In dem afrikanischen Staat Guinea ist am Wochenende ein Putschversuch bisher unbekannter Oppositionsgruppen gescheitert. Radio Conakry meldete. am Sonntag, etwa 350 europäische und afrikanische Söldner seien auf mehreren, angeblich portugiesischen Schiffen gelandet und griffen die Hauptstadt Conakry an. Regierungstruppen schlugen bis zum Dienstag drei Invasionsversuche zurück.

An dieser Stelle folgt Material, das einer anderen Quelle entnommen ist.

(* ===== verification/Restart.v ===== *)
(** * Restart: an actor from nothing, or from its journal

    [bingo-core/src/session/spawn.rs].  A session is spawned from a summary or
    resumed from what the store hands back, the frames of its journal or a
    checkpoint with the frames after it; the actor that comes of it goes on from
    the last sequence number.  The theorems close the circle with [Hub]: what a
    running session journaled is what its successor starts from. *)

From S2P Require Import Prelude Text Model Interaction Event Transcript State Tree Recovery Queue Gate Commands Store Hub.

(** ** Definitions *)

(** [bingo-sdk/src/store.rs]. *)
Record Resumed := mkResumed { rs_state : option SessionState; rs_tail : list Frame }.

Definition head_summary (frames : list Frame) : result KernelError SessionSummary :=
  match fr_event <$> head frames with
  | Some (SessionUpdated summary) => Ok summary
  | _ => Err (mkKernelError Storage (lit "the journal does not start with the session's summary"))
  end.

Definition fold_resumed (resumed : Resumed) : result KernelError SessionState :=
  let* state := match rs_state resumed with
                | Some state => Ok state
                | None => let* head := head_summary (rs_tail resumed) in Ok (state_new head)
                end in
  Ok (fold_frames state (rs_tail resumed)).

Definition replayed (frames : list Frame) : result KernelError SessionState :=
  let* head := head_summary frames in Ok (fold_frames (state_new head) frames).

Section spawn.
Context {St : Type} `{SessionStore St}.

(** [spawn_with]; the log of what is durable is what the store holds. *)
Definition spawn_with (state : SessionState) (journal : list Frame) (checkpoint_seq : Seq) (store : option St) : Hub St :=
  let id := ss_id (st_summary state) in
  let durable := match store with
                 | Some st => match store_replay st id 0%N with Ok frames => frames | Err _ => journal end
                 | None => journal
                 end in
  mkHub id (st_seq state) state journal checkpoint_seq [] store [] bench_new true [] durable 0.

Definition spawn (summary : SessionSummary) (store : option St) : Hub St := spawn_with (state_new summary) [] 0%N store.

Definition resume_checkpoint (resumed : Resumed) (store : option St) : result KernelError (Hub St) :=
  let checkpoint_seq := match rs_state resumed with Some state => st_seq state | None => 0%N end in
  let* state := fold_resumed resumed in
  let state := if (0 <? checkpoint_seq)%N then set_transcript (drop_before_cut (st_transcript state)) state else state in
  let state := set_signals ∅ state in
  Ok (spawn_with state (rs_tail resumed) checkpoint_seq store).

Definition resume (frames : list Frame) (store : option St) : result KernelError (Hub St) :=
  resume_checkpoint (mkResumed None frames) store.

(** The first thing [run] does. *)
Definition run_start (h : Hub St) : Hub St :=
  if (0 <? hb_seq h)%N && (hb_checkpoint_seq h =? 0)%N then checkpoint_write h else h.
End spawn.

(** ** Lemmas *)

Section restart.
Context {St : Type} `{StoreLaws St}.
Context (clock : nat → Timestamp) (hash_order : gmap str PendingAsk → list str).
Implicit Types h : Hub St.

Lemma durable_not_lagged e : is_durable e = true → is_lagged e = false.
Proof. by destruct e. Qed.

Lemma fold_seq_last s fs : increasing (st_seq s) fs → (∀ f, f ∈ fs → is_lagged (fr_event f) = false) →
  (st_seq s ≤ st_seq (fold_frames s fs))%N ∧ ∀ f, f ∈ fs → (fr_seq f ≤ st_seq (fold_frames s fs))%N.
Proof.
  intros Hi Hl. split; [|by apply fold_seq_max]. revert s Hi. induction fs as [|f fs IH]; intros s; simpl; [done|].
  intros [Hlt Hi]. assert (st_seq (apply s f).1 = fr_seq f) as Ef.
  { rewrite apply_seq by done. by rewrite Hl by by left. }
  assert (st_seq (apply s f).1 ≤ st_seq (fold_frames (apply s f).1 fs))%N as Hle.
  { apply IH; [|by rewrite Ef]. intros g Hg. apply Hl. by right. }
  unfold fold_frames in *. simpl. lia.
Qed.

(** A hub that has not released a checkpoint since it started from [s0] has
    folded everything it broadcast. *)
Definition folded (c0 : Seq) (s0 : SessionState) h : Prop :=
  (c0 ≤ hb_checkpoint_seq h)%N ∧ (hb_checkpoint_seq h = c0 → hb_state h = fold_frames s0 (hb_published h)).

Lemma step_folded c0 s0 h h' : hub_step clock h h' → folded c0 s0 h → folded c0 s0 h'.
Proof.
  assert (∀ f (x : Hub St), hb_state x = fold_frames s0 (hb_published x) →
    hb_state (broadcast x f) = fold_frames s0 (hb_published (broadcast x f))) as Hb.
  { intros f x E. simpl. unfold fold_frames. rewrite foldl_app. simpl. by rewrite E. }
  intros Hs [Hle Hf]. destruct Hs as [| |h e cause|h e cause Hq|h h' e cause f store E Hdur Hstore|h|h k w| | | |]; try by split.
  - split; [done|]. intros Hc. by apply Hb, Hf.
  - injection E as <- <-. split; [done|]. intros Hc. apply (Hb _ (journal_frame _ _ _)), Hf, Hc.
  - unfold checkpoint_write. by case_match.
  - unfold acknowledge. destruct (hb_writing h !! k) as [q|]; [|done].
    destruct (w && (hb_checkpoint_seq h <? q)%N) eqn:Eq; [|done]. apply andb_true_iff in Eq as [_ Hlt%N.ltb_lt].
    split; simpl; [lia|]. intros ->. lia.
Qed.

Lemma steps_folded c0 s0 h h' : rtc (hub_step clock) h h' → folded c0 s0 h → folded c0 s0 h'.
Proof. induction 1; eauto using step_folded. Qed.

Lemma step_id h h' : hub_step clock h h' → hb_id h' = hb_id h.
Proof. destruct 1; try done; [by injection H1 as <- <-|unfold checkpoint_write|unfold acknowledge]; by repeat case_match. Qed.

Lemma steps_id h h' : rtc (hub_step clock) h h' → hb_id h' = hb_id h.
Proof. induction 1 as [|??? Hs%step_id]; congruence. Qed.

Lemma increasing_after a c fs : increasing a fs → increasing c (after c fs).
Proof.
  assert (∀ fs a c, (c ≤ a)%N → increasing a fs → increasing c fs) as Hweak.
  { intros [|f l] x y Hle; simpl; [done|]. intros [? ?]. split; [lia|done]. }
  assert (∀ fs a, increasing a fs → after a fs = fs) as Hid.
  { intros l x Hi. apply after_all. intros f Hf. by eapply increasing_all. }
  revert a. induction fs as [|f fs IH]; intros a; simpl; [done|]. intros [Hlt Hi].
  destruct (N.ltb_spec c (fr_seq f)); [|by eapply IH]. simpl. split; [done|]. fold (after c fs).
  assert (after c fs = fs) as ->; [|done]. apply after_all. intros g Hg. pose proof (increasing_all _ _ g Hi Hg). lia.
Qed.

(** What is resumed from what a store holds is a hub in order. *)
Lemma resumed_ok resumed st h all : resume_checkpoint resumed (Some st) = Ok h →
  let c := match rs_state resumed with Some state => st_seq state | None => 0%N end in
  store_keeps st (hb_id h) all → increasing 0 all → (∀ f, f ∈ all → is_durable (fr_event f) = true) →
  rs_tail resumed = after c all → journal_ok (hb_seq h) h.
Proof.
  unfold resume_checkpoint. destruct (fold_resumed resumed) as [s|] eqn:Ef; [|done]. cbn [rbind]. cbv zeta.
  set (c := match rs_state resumed with Some state => st_seq state | None => 0%N end). intros [= <-] Hst Hi Hd Ht.
  assert (∃ s0, st_seq s0 = c ∧ s = fold_frames s0 (rs_tail resumed)) as (s0 & Es0 & ->).
  { unfold fold_resumed in Ef. unfold c. destruct (rs_state resumed) as [s0|]; simpl in Ef; [injection Ef as <-; by exists s0|].
    destruct (head_summary _) as [head|]; simpl in Ef; [|done]. injection Ef as <-. by exists (state_new head). }
  destruct (fold_seq_last s0 (rs_tail resumed)) as [Hc Hle].
  { rewrite Es0, Ht. by eapply increasing_after. }
  { intros f. rewrite Ht. intros [Hf _]%elem_of_retain. by apply durable_not_lagged, Hd. }
  set (s := set_signals _ _) in *. assert (st_seq s = st_seq (fold_frames s0 (rs_tail resumed))) as Es.
  { unfold s. case_match; by destruct (fold_frames _ _). }
  assert (∀ f, f ∈ all → (fr_seq f ≤ st_seq s)%N) as Hall.
  { intros f Hf. rewrite Es. destruct (N.leb_spec (fr_seq f) c); [lia|]. apply Hle. rewrite Ht. apply elem_of_retain.
    split; [done|]. by apply N.ltb_lt. }
  clearbody s c. unfold spawn_with in *. simpl in *.
  rewrite (keeps_replay _ _ _ _ Hst), (after_all 0 all) by (intros g; by apply increasing_all). split; simpl; try done.
  - lia.
  - by inversion 1.
  - by intros st0 [= <-].
  - lia.
  - intros _. by apply after_none.
Qed.

Lemma spawned_ok summary st : store_keeps st (ss_id summary) [] → journal_ok 0 (spawn summary (Some st)).
Proof.
  intros E. unfold spawn, spawn_with. simpl. rewrite (keeps_replay _ _ _ _ E). split; simpl; try done; try (by inversion 1); by intros ? [= <-].
Qed.

Lemma head_restated summary head f rest : fr_event f = SessionUpdated head → (0 < fr_seq f)%N →
  first_ask (ss_history head) = option_or (first_ask (ss_history summary)) (first_ask (ss_history head)) →
  fold_frames (state_new head) (f :: rest) = fold_frames (state_new summary) (f :: rest).
Proof.
  intros E Hpos Hask. unfold fold_frames. simpl. f_equal. rewrite !apply_admitted by (done || by rewrite E). rewrite E.
  unfold apply_event. simpl. unfold session_updated. simpl. rewrite <- Hask. by destruct (first_ask (ss_history head)).
Qed.

End restart.

(** ** Witness *)

Definition demo_life : list Op :=
  [OpPublish (SessionUpdated (demo_summary (lit "ses_1") None)) None; chatter;
   OpPublish (Extension (lit "p") (lit "k") (VBool true)) None].
Definition demo_lived : Hub (gmap str Entry) := demo_run (spawn (demo_summary (lit "ses_1") None) (Some demo_store)) demo_life.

Guineas Präsident Sékou Touré beschuldigte anfangs Portugal, vom benachbarten Portugiesisch-Guinea aus die Invasion organisiert zu haben, und bat die Vereinten Nationen um Truppenhilfe. Lissabon wies den Vorwurf einer Einmischung scharf zurück. Nach Abwehr, der ersten Angriffe gab Radio Conakry zu, daß drei Mitglieder der verbotenen Oppositionspartei Guineas vom Nachbarstaat Elfenbeinküste aus die Invasion geleitet hätten.

Der Sicherheitsrat der Vereinten Nationen lehnte eine Entsendung von Truppen ab. In seiner Resolution, in der die sofortige Beendigung des Angriffs gefordert wurde, vermied er, die eingedrungenen Söldner als portugiesische Streitkräfte zu bezeichnen.